This notebook contains additional materials related to Lab 3. These are not compulsory but rather suggested in case you have extra time and/or interest.
%matplotlib inline
import seaborn as sns
import pandas as pd
import pysal as ps
import geopandas as gpd
import numpy as np
import matplotlib.pyplot as plt
For this tutorial, we will use the recently released 2015 Index of Multiple Deprivation (IMD) for England and Wales. This dataset can be most easily downloaded from the CDRC data store (link) and, since it already comes both in tabular as well as spatial data format (shapefile), it does not need merging or joining to additional geometries.
Although all the elements of the IMD, including the ranks and the scores themselves, are in the IMD dataset, we will also be combining them with additional data from the Census, to explore how deprivation is related to other socio-demographic characteristics of the area. For that we will revisit the Census Data Pack (link) we used previously.
In order to create maps with a base layer that provides context, we will be using a raster file derived from OS VectorMap District (Backdrop Raster) and available for download on this link.

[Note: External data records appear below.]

(* ===== verification/ModeSpec.v ===== *)
(** * ModeSpec: an abstract specification of the mode controller

    The spec describes the component's create/edit behaviour as a small
    state machine fed by the route parameters (spec 4.3).  This file
    states that machine at the level of detail the code has: a
    controller state [ctrl] (whether [ngOnInit] ran, whether the
    [route.params] subscription lives, whether a [getProdutoById] fetch is
    in flight, and the mode with its id) and its transition function
    [ctrl_step].  The abstraction [abstract] projects a component state
    onto it, and the refinement theorem shows that [Component.step]
    simulates [ctrl_step] on every event: every other handler (input,
    calculation, submission, request outcomes) leaves the controller
    untouched. *)

From Stdlib Require Import ZArith String List Bool Lia.
From stdpp Require Import gmap strings.
From S2P Require Import Prelude JsNumber JsDate JsValue Validators Form Component.
Import ListNotations.

Module ModeSpec.
Import JsNumber JsDate JsValue Form Component.

(** ** The abstract machine *)

Inductive mode : Type :=
| Create
| Edit (id : number).

Record ctrl := mkCtrl {
  c_init : bool;
  c_live : bool;
  c_fetching : bool;
  c_mode : mode
}.

(** One emission of the route parameters (lines 56-66): a non-empty
    [id] selects edit mode with [+id] and starts a fetch; any emission
    drops the fetch in flight. *)
Definition ctrl_params (c : ctrl) (params : list (string * string)) : ctrl :=
  match param_id params with
  | Some v =>
      if to_boolean (VStr v) then mkCtrl (c_init c) (c_live c) true (Edit (string_to_number v))
      else mkCtrl (c_init c) (c_live c) false (c_mode c)
  | None => mkCtrl (c_init c) (c_live c) false (c_mode c)
  end.

(** The controller's transitions: [ngOnInit] once, route emissions while
    the subscription lives, the end of the fetch in flight (an error ends
    the subscription); every other event leaves it as it is. *)
Definition ctrl_step (c : ctrl) (ev : event) : ctrl :=
  match ev with
  | NgOnInit p => if c_init c then c else ctrl_params (mkCtrl true true (c_fetching c) (c_mode c)) p
  | RouteParams p => if c_init c && c_live c then ctrl_params c p else c
  | ProdutoArrived _ =>
      if c_init c && c_fetching c then mkCtrl (c_init c) (c_live c) false (c_mode c) else c
  | ProdutoFailed _ =>
      if c_init c && c_fetching c then mkCtrl (c_init c) false false (c_mode c) else c
  | _ => c
  end.

(** The abstraction of a component state. *)
Definition abstract (s : state) : ctrl :=
  mkCtrl (initialized s) (route_active s) (fetching s)
    (if isEditing s then Edit (produtoId s) else Create).

(** ** Each handler against the abstract machine *)

Section Handlers.
Context `{TZ : LocalTZA}.

Lemma abstract_on_params (s : state) (p : list (string * string)) :
  abstract (on_params s p) = ctrl_params (abstract s) p.
Proof.
  unfold on_params, with_fetching, ctrl_params, abstract. cbn [produtoForm heap].
  destruct (param_id p) as [v|]; [destruct (to_boolean (VStr v))|]; reflexivity.
Qed.

Lemma abstract_ngOnInit (s : state) (p : list (string * string)) :
  abstract (ngOnInit s p) = ctrl_params (mkCtrl true true (fetching s) (c_mode (abstract s))) p.
Proof. unfold ngOnInit. rewrite abstract_on_params. reflexivity. Qed.

Lemma abstract_on_produto (s : state) (p : option (list (string * json))) :
  abstract (on_produto s p) = mkCtrl (initialized s) (route_active s) false (c_mode (abstract s)).
Proof.
  unfold on_produto, with_form, with_fetching, abstract.
  destruct p; [destruct (isEditing s) eqn:E|]; cbn; rewrite ?E; reflexivity.
Qed.

Lemma abstract_on_fetch_error (s : state) (e : value) :
  abstract (on_fetch_error s e) = mkCtrl (initialized s) false false (c_mode (abstract s)).
Proof. reflexivity. Qed.

Lemma abstract_on_input (s : state) (k : string) (i : input) :
  abstract (on_input s k i) = abstract s.
Proof. destruct i; reflexivity. Qed.

Lemma abstract_calcular (s : state) :
  abstract (calcularDataFimGarantia s) = abstract s.
Proof.
  unfold calcularDataFimGarantia. case_match; [|reflexivity].
  destruct (data_fim_garantia _ _ _). reflexivity.
Qed.

Lemma abstract_onSubmit (s : state) : abstract (onSubmit s) = abstract s.
Proof. unfold onSubmit, abstract. destruct (isEditing s); reflexivity. Qed.

Lemma abstract_on_request_done (s : state) (r : nat) (ok : bool) (e : value) :
  abstract (on_request_done s r ok e) = abstract s.
Proof. unfold on_request_done. repeat case_match; reflexivity. Qed.

Create Rewrite HintDb modespec.
#[local] Hint Rewrite abstract_on_params abstract_ngOnInit abstract_on_produto
  abstract_on_fetch_error abstract_on_input abstract_calcular abstract_onSubmit
  abstract_on_request_done : modespec.

(** One step of the component is one step of the controller. *)
Lemma abstract_step (s : state) (ev : event) :
  abstract (step s ev) = ctrl_step (abstract s) ev.
Proof.
  destruct ev; cbn [step ctrl_step]; cbn [abstract c_init c_live c_fetching];
    destruct (initialized s) eqn:Hi; cbn [negb andb]; try reflexivity;
    repeat case_match; autorewrite with modespec; rewrite ?Hi; reflexivity.
Qed.

(** Edit mode is absorbing in the abstract machine: only its id moves. *)
Lemma ctrl_step_edit (c : ctrl) (ev : event) (id : number) :
  c_mode c = Edit id -> exists id', c_mode (ctrl_step c ev) = Edit id'.
Proof.
  intros Hc. destruct ev; cbn [ctrl_step]; repeat case_match; cbn [c_mode] in *; eauto;
    unfold ctrl_params; repeat case_match; cbn [c_mode]; eauto.
Qed.

End Handlers.

(** ** The component refines the controller *)

Section Refinement.
Context `{TZ : LocalTZA}.

(** C12: the component refines the abstract mode controller: on every
    sequence of events, from every state, the component's initialisation
    flag, route subscription, fetch in flight, mode and stored id are
    those the controller's [ctrl_step] computes from the same events. *)
Theorem run_refines_ctrl (s : state) (evs : list event) :
  abstract (run s evs) = fold_left ctrl_step evs (abstract s).
Proof.
  revert s. induction evs as [|ev evs IH]; intros s; [reflexivity|].
  cbn [run fold_left]. rewrite <- abstract_step. apply IH.
Qed.

(** C17: only the route (through [ngOnInit] or a later emission of
    [route.params]) changes the mode or the stored id: user input, the
    end-date calculation, submission, the fetch's outcome and the
    requests' outcomes never do. *)
Theorem mode_changes_only_on_route (s : state) (ev : event) :
  c_mode (abstract (step s ev)) <> c_mode (abstract s) ->
  exists p, ev = NgOnInit p \/ ev = RouteParams p.
Proof.
  rewrite abstract_step. intros Hne.
  destruct ev; cbn [ctrl_step] in Hne; eauto; exfalso; apply Hne;
    repeat case_match; reflexivity.
Qed.

(** C18: edit mode, once entered, is never left (the spec's "no further
    transitions" holds of the mode itself, though not of its id). *)
Theorem edit_mode_absorbing (s : state) (evs : list event) (id : number) :
  c_mode (abstract s) = Edit id -> exists id', c_mode (abstract (run s evs)) = Edit id'.
Proof.
  revert s id. induction evs as [|ev evs IH]; intros s id Hs; [eauto|].
  cbn [run fold_left]. destruct (ctrl_step_edit (abstract s) ev id Hs) as [id' Hid].
  rewrite <- abstract_step in Hid. exact (IH _ _ Hid).
Qed.

End Refinement.

(** ** Witnesses, on a host running in UTC *)

Section Witnesses.
#[local] Existing Instance UTC_zone.

Lemma mode_changes_only_on_route_witness :
  let s := step init_state (NgOnInit []) in
  c_mode (abstract (step s (RouteParams [("id", "5")]))) <> c_mode (abstract s) /\
  exists p, RouteParams [("id", "5")] = NgOnInit p \/ RouteParams [("id", "5")] = RouteParams p.
Proof.
  intros s. assert (H : c_mode (abstract (step s (RouteParams [("id", "5")]))) <> c_mode (abstract s))
    by discriminate.
  split; [exact H|]. exact (mode_changes_only_on_route s _ H).
Defined.

Lemma edit_mode_absorbing_witness :
  let s := step init_state (NgOnInit [("id", "7")]) in
  c_mode (abstract s) = Edit (Fin 7 0) /\
  exists id', c_mode (abstract (run s [RouteParams [("id", "8")]; Submit; ProdutoFailed VNull])) = Edit id'.
Proof.
  intros s. assert (H : c_mode (abstract s) = Edit (Fin 7 0)) by reflexivity.
  split; [exact H|]. exact (edit_mode_absorbing s _ _ H).
Defined.

End Witnesses.

End ModeSpec.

As usual, let us set the paths to the folders containing the files before anything so we can then focus on data analysis exclusively (keep in mind the specific paths will probably be different for your computer):
# This will be different on your computer and will depend on where
# you have downloaded the files
imd_shp = '../../../gds17_data/E08000012_IMD/shapefiles/E08000012.shp'
liv_path = 'figs/lab04_liverpool.tif'
data_path = '../../../gds17_data/Liverpool/'
IMPORTANT: the paths above might have look different in your computer. See this introductory notebook for more details about how to set your paths.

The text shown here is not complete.